Até então, um dos grandes desafios para a distribuição — e o sucesso — da vacinação contra o novo coronavírus com o imunizante da Pfizer/BioNTech era a congelante temperatura de armazenamento (de -70 °C). Entretanto, na última sexta-feira (19), a Pfizer anunciou que a fórmula continuava estável em temperaturas que variam entre -15 °C a -25 °C por até duas semanas, condição que pode se obtida através de freezers comuns.

Vacina da Pfizer/BioNTech poderá ser adotada no Brasil contra o coronavírus (Imagem: Reprodução/ Maksim Goncharenok/ Pexels)

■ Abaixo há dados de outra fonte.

(* ===== verification/KeystoreWrap.v ===== *)
(** * Wrapping of secret keys ([citadel-keystore/src/keystore.rs], lines 66-725)

    A key version's secret is stored sealed, under the master key (AES-GCM), or
    to the public key of the parent (a CTD2 envelope), or in plaintext in
    development.  Unwrapping follows the parents recursively, at most five
    versions deep. *)

From S2P Require Import Prelude.
From S2P Require Import Wire.
From S2P Require Import WireV2.
From S2P Require Import Crypto.
From S2P Require Import Envelope.
From S2P Require Import Enforcer.
From S2P Require Import F64.
From S2P Require Import Types.
From S2P Require Import Hierarchy.
From S2P Require Import Policy.
From S2P Require Import AuditLog.
From S2P Require Import Threat.
From S2P Require Import Storage.
From S2P Require Import Replay.
From S2P Require Import KeystoreBase.
Import Types.

Notation hybrid_kem := Kem.HybridX25519MlKem768Provider.

Module Wrap.

Definition MAX_UNWRAP_DEPTH : Z := 4.
Definition HIERARCHY_WRAP_AAD : list byte := bytes_of_string "citadel-kek-hierarchy-v2".

Section wrap.
Context {PF : Platform}.

(** ** The SDK facade [Citadel] *)

Definition generate_keypair {E} : M E (Kem.PublicKey * Kem.SecretKey) :=
  r ← tick; mret (Kem.keygen (rd_kem r)).
Definition seal (pk : Kem.PublicKey) (plaintext aad context : list byte) :
    M EncodingError (list byte) :=
  r ← tick;
  lift (Engine.encrypt (K := hybrid_kem) (rd_draws r) (rd_nonce r) pk plaintext aad context).
Definition open (sk : Kem.SecretKey) (ciphertext aad context : list byte) :
    M DecryptionError (list byte) :=
  lift (Engine.decrypt (K := hybrid_kem) sk ciphertext aad context).

Definition decode_hex (s : string) : M string (list byte) := or_throw (hex_decode s) (hex_error s).

(** ** Wrapping *)

(** The HKDF info of the master-key path. *)
Definition kek_info (key_id : string) (version : Z) : list byte :=
  bytes_of_string "citadel-kek-v1:" ++ bytes_of_string key_id ++ bytes_of_string ":" ++ u32_be version.

Definition wrap_with_master_key (key_id : string) (version : Z) (sk_bytes : list byte) :
    M string SecretKeyMaterial :=
  mk ← asks master_key;
  match mk with
  | None => mret (Plaintext (hex_encode sk_bytes))
  | Some mk =>
      aes_key ← or_throw (hkdf_expand None mk (kek_info key_id version) 32)
                  ("HKDF expand: " +:+ hkdf_error);
      nonce_bytes ← fill_bytes 12;
      ct ← or_throw (gcm_encrypt aes_key nonce_bytes sk_bytes []) "AES-256-GCM encrypt failed"%string;
      mret (Encrypted ("enc:" +:+ hex_encode nonce_bytes +:+ hex_encode ct))
  end.

Definition wrap_context (child_key_id : string) (child_version : Z) (parent_id : string) :
    list byte :=
  Sdk.context_for_secrets ("kek-wrap-v2:" +:+ child_key_id +:+ ":" +:+ pretty child_version) parent_id.

(** [parent_version] is only logged. *)
Definition wrap_with_citadel_key (child_key_id : string) (child_version : Z) (parent_id : string)
    (parent_version : Z) (parent_pk_hex : string) (sk_bytes : list byte) :
    M string SecretKeyMaterial :=
  pk_bytes ← mapping (fun e => "decode parent public key hex: " +:+ e) (decode_hex parent_pk_hex);
  pk ← mapping (fun _ => "parse parent public key failed"%string)
         (lift (Kem.PublicKey_from_bytes pk_bytes));
  ciphertext ← mapping (fun _ => "Citadel seal for hierarchy wrap: encoding error"%string)
    (seal pk sk_bytes HIERARCHY_WRAP_AAD (wrap_context child_key_id child_version parent_id));
  mret (CitadelWrapped ("ckw:" +:+ hex_encode ciphertext)).

(** The parent key types whose public key wraps the child. *)
Definition wraps_children (t : KeyType) : bool :=
  match t with KeyEncrypting | Domain => true | _ => false end.

Definition wrap_secret_key_for (key_id : string) (version : Z) (parent_id : option string)
    (sk_bytes : list byte) : M string (SecretKeyMaterial * option string * option Z) :=
  let master :=
    material ← wrap_with_master_key key_id version sk_bytes; mret (material, None, None) in
  match parent_id with
  | Some pid =>
      o ← mapping (fun e => "load parent " +:+ pid +:+ ": " +:+ display_error e) (storage_get pid);
      parent_meta ← or_throw o ("parent key " +:+ pid +:+ " not found");
      if wraps_children (key_type parent_meta) then
        parent_version ← or_throw (current_key_version parent_meta)
                           ("parent " +:+ pid +:+ " has no current version");
        material ← wrap_with_citadel_key key_id version pid (Types.version parent_version)
                     (public_key_hex parent_version) sk_bytes;
        mret (material, Some pid, Some (Types.version parent_version))
      else master
  | None => master
  end.

(** ** Unwrapping *)

Definition version_name (key_id : string) (kv : KeyVersion) : string :=
  key_id +:+ " v" +:+ pretty (Types.version kv).

Definition unwrap_encrypted (key_id : string) (kv : KeyVersion) (enc : string) :
    M string (list byte) :=
  mk ← asks master_key;
  mk ← or_throw mk "key is AES-wrapped but CITADEL_MASTER_KEY is not set"%string;
  payload ← or_throw (strip_prefix enc "enc:")
              "malformed Encrypted material: missing 'enc:' prefix"%string;
  _ ← throw_if (String.length payload <? 24)%nat "encrypted key blob too short"%string;
  halves ← lift (str_split_at 24 payload);
  nonce_bytes ← mapping (fun e => "nonce hex: " +:+ e) (decode_hex halves.1);
  ciphertext ← mapping (fun e => "ct hex: " +:+ e) (decode_hex halves.2);
  aes_key ← or_throw (hkdf_expand None mk (kek_info key_id (Types.version kv)) 32)
              ("HKDF expand: " +:+ hkdf_error);
  _ ← throw_if (negb (len nonce_bytes =? 12)) "nonce must be 12 bytes"%string;
  or_throw (gcm_decrypt aes_key nonce_bytes ciphertext [])
    ("AES-256-GCM decryption failed" +:+ Hierarchy.dash +:+ "wrong master key or corruption").

Definition usable (s : KeyState) : bool := bool_decide (s = Active \/ s = Rotated).

(** The steps before the recursive call: the version of the parent that
    wrapped this one. *)
Definition find_parent (key_id : string) (kv : KeyVersion) (skip_parent_state_check : bool) :
    M string (string * KeyVersion) :=
  pid ← or_throw (wrapping_key_id kv)
          ("key " +:+ version_name key_id kv +:+ " is CitadelWrapped but wrapping_key_id is missing");
  o ← mapping (fun e => "load parent " +:+ pid +:+ ": " +:+ display_error e) (storage_get pid);
  parent_meta ← or_throw o
    ("parent key '" +:+ pid +:+ "' not found (needed to unwrap '" +:+ key_id +:+ "' v"
       +:+ pretty (Types.version kv) +:+ ")" +:+ Hierarchy.dash
       +:+ "hierarchy broken; use rewrap() to re-wrap under a present parent");
  (if negb skip_parent_state_check && negb (usable (state parent_meta)) then
     _ ← record_key key_id (key_type parent_meta) (state parent_meta)
           (Audit.AHierarchyViolation pid (display_state (state parent_meta)) key_id);
     throw ("parent key " +:+ pid +:+ " is in state " +:+ display_state (state parent_meta)
            +:+ Hierarchy.dash +:+ "hierarchy access denied for " +:+ version_name key_id kv)
   else mret ()) ;;
  parent_ver_num ← or_throw (wrapping_key_version kv)
    ("key " +:+ version_name key_id kv +:+ " is CitadelWrapped but wrapping_key_version is missing");
  parent_kv ← or_throw (get_version parent_meta parent_ver_num)
    ("parent key " +:+ pid +:+ " v" +:+ pretty parent_ver_num +:+ " not found (needed to unwrap "
       +:+ version_name key_id kv +:+ ")");
  mret (pid, parent_kv).

(** The steps after it. *)
Definition open_wrapped (key_id : string) (kv : KeyVersion) (ckw pid : string)
    (parent_sk_bytes : list byte) : M string (list byte) :=
  parent_sk ← mapping (fun _ => "parse parent " +:+ pid +:+ " secret key failed")
                (lift (Kem.SecretKey_from_bytes parent_sk_bytes));
  payload ← or_throw (strip_prefix ckw "ckw:")
              "malformed CitadelWrapped material: missing 'ckw:' prefix"%string;
  ciphertext ← mapping (fun e => "decode CitadelWrapped: " +:+ e) (decode_hex payload);
  mapping (fun _ => "CitadelWrapped decryption failed for key " +:+ version_name key_id kv
                      +:+ " (wrong parent key or corruption)")
    (open parent_sk ciphertext HIERARCHY_WRAP_AAD (wrap_context key_id (Types.version kv) pid)).

(** [levels] is [MAX_UNWRAP_DEPTH + 1 - depth]. *)
Fixpoint unwrap_key_version_inner (levels : nat) (key_id : string) (kv : KeyVersion)
    (skip_parent_state_check : bool) : M string (list byte) :=
  match levels with
  | O => throw ("key " +:+ key_id +:+ " hierarchy too deep (>" +:+ pretty MAX_UNWRAP_DEPTH
                +:+ " levels); possible circular wrapping")
  | S levels =>
      match secret_key_material kv with
      | Purged => throw "key material has been destroyed and cannot be recovered"%string
      | Plaintext hex_str => mapping (fun e => "plaintext hex decode: " +:+ e) (decode_hex hex_str)
      | Encrypted enc => unwrap_encrypted key_id kv enc
      | CitadelWrapped ckw =>
          p ← find_parent key_id kv skip_parent_state_check;
          parent_sk_bytes ← unwrap_key_version_inner levels p.1 p.2 skip_parent_state_check;
          open_wrapped key_id kv ckw p.1 parent_sk_bytes
      end
  end.

Definition unwrap_key_version (key_id : string) (kv : KeyVersion) (depth : Z) :
    M string (list byte) :=
  unwrap_key_version_inner (Z.to_nat (MAX_UNWRAP_DEPTH + 1 - depth)) key_id kv false.
Definition unwrap_key_version_for_rewrap (key_id : string) (kv : KeyVersion) :
    M string (list byte) :=
  unwrap_key_version_inner (Z.to_nat (MAX_UNWRAP_DEPTH + 1 - 0)) key_id kv true.

(** [enc[4..28]]. *)
Definition extract_wrap_nonce {E} (material : SecretKeyMaterial) : M E (option string) :=
  match material with
  | Encrypted enc =>
      if (28 <? String.length enc)%nat then
        h ← lift (str_split_at 28 enc);
        h' ← lift (str_split_at 4 h.1);
        mret (Some h'.2)
      else mret None
  | _ => mret None
  end.
End wrap.
End Wrap.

Agora, a mudança de protocolo para o armazenamento do imunizante aguarda a autorização de agência reguladora dos Estados Unidos, a Food and Drug Administration (FDA). Caso o novo protocolo seja aprovado, a farmacêutica Pfizer já anunciou que deve replicar a solicitação para outras agências reguladoras do mundo, o que deve incluir o Brasil, no futuro.

Mesmo com a aprovação da Anvisa, a questão do armazenamento é um dos maiores entraves para adoção do imunizante no Brasil, já que a rede de frios brasileira não suportaria uma campanha nacional com essa demanda de armazenamento. Apenas centros urbanos teriam condição de armazenar as doses, segundo especialistas. Isso porque seriam necessários freezers especiais, mas agora, equipamentos mais comuns poderiam armazenar o produto de forma estável.

Para proteger contra a COVID-19 com uma taxa de eficácia de 94%, calculada a partir da vacinação de centenas de milhares de pessoas em Israel, a vacina contra a COVID-19 depende de duas doses. O imunizante carrega um RNA mensageiro (mRNA) — uma tecnologia que era inédita para a ciência antes da pandemia — que estimula o organismo a produzir uma proteína específica do coronavírus. Depois de produzida, o sistema imunológico pode reconhecer ela como um antígeno e, assim, cria imunidade contra a doença.

No período da tarde, os membros da diretoria da Anvisa participarão de uma coletiva de imprensa para esclarecer os termos da aprovação definitiva da vacina da Pfizer/BioNTech.